Nothing but a number is expected: the count of lines in the data below that include "specialize".

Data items
==========

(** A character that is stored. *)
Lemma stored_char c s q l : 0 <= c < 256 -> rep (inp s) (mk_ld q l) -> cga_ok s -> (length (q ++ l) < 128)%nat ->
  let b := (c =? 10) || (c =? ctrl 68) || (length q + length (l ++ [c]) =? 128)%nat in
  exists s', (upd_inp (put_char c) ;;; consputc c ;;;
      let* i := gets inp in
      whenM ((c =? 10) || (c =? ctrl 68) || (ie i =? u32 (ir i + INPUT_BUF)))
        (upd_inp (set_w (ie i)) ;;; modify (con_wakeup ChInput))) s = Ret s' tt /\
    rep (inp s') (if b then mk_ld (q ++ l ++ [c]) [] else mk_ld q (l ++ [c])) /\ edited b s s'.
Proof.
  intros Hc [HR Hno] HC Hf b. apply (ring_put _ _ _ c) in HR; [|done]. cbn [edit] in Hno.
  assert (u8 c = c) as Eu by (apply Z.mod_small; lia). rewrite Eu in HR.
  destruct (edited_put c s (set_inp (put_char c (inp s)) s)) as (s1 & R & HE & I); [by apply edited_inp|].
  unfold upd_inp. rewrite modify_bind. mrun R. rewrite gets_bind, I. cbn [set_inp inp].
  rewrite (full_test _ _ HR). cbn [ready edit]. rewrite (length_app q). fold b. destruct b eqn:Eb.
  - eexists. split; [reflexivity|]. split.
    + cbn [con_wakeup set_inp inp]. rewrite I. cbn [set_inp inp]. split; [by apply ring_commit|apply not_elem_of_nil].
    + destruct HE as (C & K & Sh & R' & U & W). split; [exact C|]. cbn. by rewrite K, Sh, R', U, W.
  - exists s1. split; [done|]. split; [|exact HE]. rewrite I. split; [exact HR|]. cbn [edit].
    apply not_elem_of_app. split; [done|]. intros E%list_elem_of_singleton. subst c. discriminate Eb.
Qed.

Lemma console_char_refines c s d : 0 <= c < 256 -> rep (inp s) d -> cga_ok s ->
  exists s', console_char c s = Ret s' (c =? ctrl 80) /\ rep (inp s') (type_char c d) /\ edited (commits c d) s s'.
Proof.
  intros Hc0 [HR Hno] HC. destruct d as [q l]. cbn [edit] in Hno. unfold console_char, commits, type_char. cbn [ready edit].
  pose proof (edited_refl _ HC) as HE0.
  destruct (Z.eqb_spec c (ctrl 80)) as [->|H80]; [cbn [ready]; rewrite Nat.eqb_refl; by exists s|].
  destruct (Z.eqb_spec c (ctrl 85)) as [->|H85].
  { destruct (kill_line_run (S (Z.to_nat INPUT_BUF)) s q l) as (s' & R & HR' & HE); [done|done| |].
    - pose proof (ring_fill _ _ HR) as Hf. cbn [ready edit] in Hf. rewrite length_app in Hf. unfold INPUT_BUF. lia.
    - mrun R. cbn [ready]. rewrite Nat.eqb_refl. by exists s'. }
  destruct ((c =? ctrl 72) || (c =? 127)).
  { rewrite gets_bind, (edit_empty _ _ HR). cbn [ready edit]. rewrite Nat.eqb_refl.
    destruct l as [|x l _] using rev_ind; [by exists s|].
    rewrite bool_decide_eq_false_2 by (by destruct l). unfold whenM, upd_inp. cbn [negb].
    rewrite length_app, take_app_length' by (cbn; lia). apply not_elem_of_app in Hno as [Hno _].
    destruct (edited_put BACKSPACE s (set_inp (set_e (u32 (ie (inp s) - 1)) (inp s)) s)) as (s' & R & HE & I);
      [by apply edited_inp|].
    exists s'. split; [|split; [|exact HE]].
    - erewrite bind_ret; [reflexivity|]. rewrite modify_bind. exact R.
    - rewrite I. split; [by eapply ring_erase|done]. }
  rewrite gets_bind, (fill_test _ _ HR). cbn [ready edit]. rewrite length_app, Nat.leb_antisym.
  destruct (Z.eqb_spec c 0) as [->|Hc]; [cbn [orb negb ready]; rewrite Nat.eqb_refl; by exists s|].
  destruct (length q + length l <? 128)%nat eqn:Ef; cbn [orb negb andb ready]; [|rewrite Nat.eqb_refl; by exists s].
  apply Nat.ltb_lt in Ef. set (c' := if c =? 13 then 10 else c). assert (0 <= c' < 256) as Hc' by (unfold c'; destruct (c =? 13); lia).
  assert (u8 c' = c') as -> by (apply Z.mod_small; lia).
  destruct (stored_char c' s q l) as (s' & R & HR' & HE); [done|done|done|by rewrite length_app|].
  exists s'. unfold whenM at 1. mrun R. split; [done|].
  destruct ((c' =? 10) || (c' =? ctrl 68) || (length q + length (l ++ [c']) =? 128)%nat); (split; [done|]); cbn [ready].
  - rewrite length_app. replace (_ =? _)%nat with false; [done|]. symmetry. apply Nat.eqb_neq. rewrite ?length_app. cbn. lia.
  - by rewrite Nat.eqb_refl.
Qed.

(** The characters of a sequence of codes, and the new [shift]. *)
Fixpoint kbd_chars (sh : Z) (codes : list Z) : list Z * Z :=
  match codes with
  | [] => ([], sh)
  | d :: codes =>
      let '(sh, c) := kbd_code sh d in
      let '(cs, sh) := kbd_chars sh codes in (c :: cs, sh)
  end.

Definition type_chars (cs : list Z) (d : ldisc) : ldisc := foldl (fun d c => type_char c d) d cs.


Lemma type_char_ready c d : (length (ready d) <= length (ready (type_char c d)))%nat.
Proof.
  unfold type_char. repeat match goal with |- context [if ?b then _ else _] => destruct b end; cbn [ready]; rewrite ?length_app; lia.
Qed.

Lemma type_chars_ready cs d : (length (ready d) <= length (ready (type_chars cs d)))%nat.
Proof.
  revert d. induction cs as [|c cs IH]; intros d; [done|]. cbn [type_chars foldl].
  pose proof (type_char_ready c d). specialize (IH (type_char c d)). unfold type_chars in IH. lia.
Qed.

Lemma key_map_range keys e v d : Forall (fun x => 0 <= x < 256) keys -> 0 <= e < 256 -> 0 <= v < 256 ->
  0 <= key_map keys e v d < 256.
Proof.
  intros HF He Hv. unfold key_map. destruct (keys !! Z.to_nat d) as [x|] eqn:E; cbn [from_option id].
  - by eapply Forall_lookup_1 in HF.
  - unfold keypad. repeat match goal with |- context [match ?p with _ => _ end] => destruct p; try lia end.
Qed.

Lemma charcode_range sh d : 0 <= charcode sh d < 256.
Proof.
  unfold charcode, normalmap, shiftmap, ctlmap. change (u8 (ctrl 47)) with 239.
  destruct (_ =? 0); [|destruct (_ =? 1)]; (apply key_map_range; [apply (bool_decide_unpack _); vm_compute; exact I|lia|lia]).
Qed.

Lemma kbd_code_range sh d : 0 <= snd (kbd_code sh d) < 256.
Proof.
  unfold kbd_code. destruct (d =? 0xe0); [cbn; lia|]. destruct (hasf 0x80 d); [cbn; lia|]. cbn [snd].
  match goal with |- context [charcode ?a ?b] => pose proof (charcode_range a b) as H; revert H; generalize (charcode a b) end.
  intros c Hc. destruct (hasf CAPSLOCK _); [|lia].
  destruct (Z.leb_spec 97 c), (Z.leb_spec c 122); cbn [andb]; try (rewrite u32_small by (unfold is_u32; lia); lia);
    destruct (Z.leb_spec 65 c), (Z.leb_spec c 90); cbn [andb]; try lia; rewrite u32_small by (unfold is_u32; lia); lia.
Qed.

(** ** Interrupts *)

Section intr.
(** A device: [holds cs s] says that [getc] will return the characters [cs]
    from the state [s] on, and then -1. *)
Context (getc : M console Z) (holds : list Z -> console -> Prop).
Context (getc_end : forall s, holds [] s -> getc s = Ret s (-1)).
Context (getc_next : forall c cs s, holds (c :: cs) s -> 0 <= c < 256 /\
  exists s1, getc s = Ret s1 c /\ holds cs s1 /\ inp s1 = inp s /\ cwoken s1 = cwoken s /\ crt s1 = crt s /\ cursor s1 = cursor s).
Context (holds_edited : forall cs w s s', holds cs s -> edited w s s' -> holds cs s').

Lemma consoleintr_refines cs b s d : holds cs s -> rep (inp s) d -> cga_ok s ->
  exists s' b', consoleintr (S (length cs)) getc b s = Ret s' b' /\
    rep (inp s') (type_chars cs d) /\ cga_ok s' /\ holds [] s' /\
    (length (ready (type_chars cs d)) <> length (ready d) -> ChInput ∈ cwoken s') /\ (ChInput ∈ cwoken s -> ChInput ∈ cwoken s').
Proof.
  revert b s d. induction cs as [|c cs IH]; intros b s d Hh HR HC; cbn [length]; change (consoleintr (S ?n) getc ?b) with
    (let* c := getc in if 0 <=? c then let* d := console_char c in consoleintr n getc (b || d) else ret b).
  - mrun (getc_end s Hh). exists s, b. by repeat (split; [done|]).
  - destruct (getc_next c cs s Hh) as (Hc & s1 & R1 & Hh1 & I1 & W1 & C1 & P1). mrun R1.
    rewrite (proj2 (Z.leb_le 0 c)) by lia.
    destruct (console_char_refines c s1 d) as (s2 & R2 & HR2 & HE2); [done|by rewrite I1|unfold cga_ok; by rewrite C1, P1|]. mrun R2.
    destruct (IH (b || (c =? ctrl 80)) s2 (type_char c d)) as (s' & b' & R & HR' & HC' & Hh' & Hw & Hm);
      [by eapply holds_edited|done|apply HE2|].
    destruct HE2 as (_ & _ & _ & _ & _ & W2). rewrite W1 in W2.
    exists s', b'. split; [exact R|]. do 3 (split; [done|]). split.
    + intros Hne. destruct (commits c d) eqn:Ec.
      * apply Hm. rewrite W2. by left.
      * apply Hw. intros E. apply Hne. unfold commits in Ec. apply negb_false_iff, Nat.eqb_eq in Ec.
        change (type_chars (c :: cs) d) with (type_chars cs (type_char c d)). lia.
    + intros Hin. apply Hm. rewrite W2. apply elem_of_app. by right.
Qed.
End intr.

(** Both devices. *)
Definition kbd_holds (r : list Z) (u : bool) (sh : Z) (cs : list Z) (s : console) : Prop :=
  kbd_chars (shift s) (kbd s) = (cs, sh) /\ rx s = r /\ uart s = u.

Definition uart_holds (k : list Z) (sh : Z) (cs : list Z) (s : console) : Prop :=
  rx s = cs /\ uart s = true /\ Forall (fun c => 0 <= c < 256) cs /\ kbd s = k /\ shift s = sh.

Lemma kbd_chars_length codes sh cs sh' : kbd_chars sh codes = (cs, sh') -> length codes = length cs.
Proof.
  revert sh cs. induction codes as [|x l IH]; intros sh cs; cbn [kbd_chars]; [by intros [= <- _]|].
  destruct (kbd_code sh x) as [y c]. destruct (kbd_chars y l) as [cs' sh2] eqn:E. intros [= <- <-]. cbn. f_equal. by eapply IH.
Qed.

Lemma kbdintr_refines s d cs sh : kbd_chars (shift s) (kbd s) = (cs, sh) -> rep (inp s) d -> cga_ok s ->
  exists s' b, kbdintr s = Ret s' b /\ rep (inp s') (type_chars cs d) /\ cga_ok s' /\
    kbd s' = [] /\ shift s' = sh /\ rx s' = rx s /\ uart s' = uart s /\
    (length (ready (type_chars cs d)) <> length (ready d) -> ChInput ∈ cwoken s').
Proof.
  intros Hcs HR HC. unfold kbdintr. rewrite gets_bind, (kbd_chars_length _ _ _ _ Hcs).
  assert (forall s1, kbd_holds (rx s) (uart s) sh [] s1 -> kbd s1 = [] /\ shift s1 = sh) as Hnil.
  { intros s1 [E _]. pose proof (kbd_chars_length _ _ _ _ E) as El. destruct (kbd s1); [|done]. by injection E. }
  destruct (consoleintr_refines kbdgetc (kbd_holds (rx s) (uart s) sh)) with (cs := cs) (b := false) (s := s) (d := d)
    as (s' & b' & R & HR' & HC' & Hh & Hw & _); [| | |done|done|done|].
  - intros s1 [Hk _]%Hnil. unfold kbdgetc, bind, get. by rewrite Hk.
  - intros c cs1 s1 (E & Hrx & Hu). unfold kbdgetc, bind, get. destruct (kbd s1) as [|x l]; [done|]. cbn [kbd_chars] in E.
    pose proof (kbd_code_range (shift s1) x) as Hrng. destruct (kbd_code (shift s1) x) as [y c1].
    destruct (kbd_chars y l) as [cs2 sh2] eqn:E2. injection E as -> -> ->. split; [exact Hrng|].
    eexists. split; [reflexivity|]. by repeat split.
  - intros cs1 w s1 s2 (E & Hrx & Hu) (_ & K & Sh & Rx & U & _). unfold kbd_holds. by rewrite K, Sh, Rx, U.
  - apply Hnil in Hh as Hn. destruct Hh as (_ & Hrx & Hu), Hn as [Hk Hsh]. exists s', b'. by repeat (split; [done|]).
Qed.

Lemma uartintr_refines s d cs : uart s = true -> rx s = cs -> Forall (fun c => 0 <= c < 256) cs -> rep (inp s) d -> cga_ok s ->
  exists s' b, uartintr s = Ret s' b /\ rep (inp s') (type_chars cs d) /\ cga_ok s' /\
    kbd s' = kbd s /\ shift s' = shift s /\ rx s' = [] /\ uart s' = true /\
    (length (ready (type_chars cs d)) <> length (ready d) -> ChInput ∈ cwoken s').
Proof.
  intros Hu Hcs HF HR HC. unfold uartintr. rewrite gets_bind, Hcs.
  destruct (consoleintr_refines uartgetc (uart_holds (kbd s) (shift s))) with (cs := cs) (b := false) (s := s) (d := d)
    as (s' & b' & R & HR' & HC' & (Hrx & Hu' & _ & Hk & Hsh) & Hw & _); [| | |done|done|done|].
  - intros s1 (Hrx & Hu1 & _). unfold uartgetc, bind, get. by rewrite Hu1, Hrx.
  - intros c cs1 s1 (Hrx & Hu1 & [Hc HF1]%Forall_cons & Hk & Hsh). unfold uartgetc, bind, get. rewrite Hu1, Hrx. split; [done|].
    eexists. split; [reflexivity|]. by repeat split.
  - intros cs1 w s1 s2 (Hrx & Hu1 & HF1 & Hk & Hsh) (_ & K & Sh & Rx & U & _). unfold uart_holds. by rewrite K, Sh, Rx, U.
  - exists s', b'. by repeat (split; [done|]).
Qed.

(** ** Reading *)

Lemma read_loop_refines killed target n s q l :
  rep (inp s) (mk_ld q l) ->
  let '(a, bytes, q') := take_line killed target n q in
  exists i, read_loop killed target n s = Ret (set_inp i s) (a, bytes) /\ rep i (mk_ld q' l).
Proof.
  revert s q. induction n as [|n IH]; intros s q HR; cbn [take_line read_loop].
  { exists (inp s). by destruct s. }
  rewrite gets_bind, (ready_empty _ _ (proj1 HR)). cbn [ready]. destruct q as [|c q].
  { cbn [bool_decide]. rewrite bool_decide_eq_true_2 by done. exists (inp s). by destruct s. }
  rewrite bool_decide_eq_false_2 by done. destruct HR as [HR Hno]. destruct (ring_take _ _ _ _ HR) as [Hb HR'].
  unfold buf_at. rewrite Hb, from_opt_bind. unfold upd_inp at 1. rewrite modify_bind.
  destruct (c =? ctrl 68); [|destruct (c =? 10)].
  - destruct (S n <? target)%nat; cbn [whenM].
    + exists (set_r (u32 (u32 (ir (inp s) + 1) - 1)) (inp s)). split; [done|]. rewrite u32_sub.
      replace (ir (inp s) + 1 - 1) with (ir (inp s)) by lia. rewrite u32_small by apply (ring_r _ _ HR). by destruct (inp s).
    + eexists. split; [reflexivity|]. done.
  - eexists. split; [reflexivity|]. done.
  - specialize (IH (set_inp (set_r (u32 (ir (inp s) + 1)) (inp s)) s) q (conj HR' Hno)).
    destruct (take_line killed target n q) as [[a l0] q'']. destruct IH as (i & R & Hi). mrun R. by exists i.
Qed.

==========

• TASK SOLUTION:
2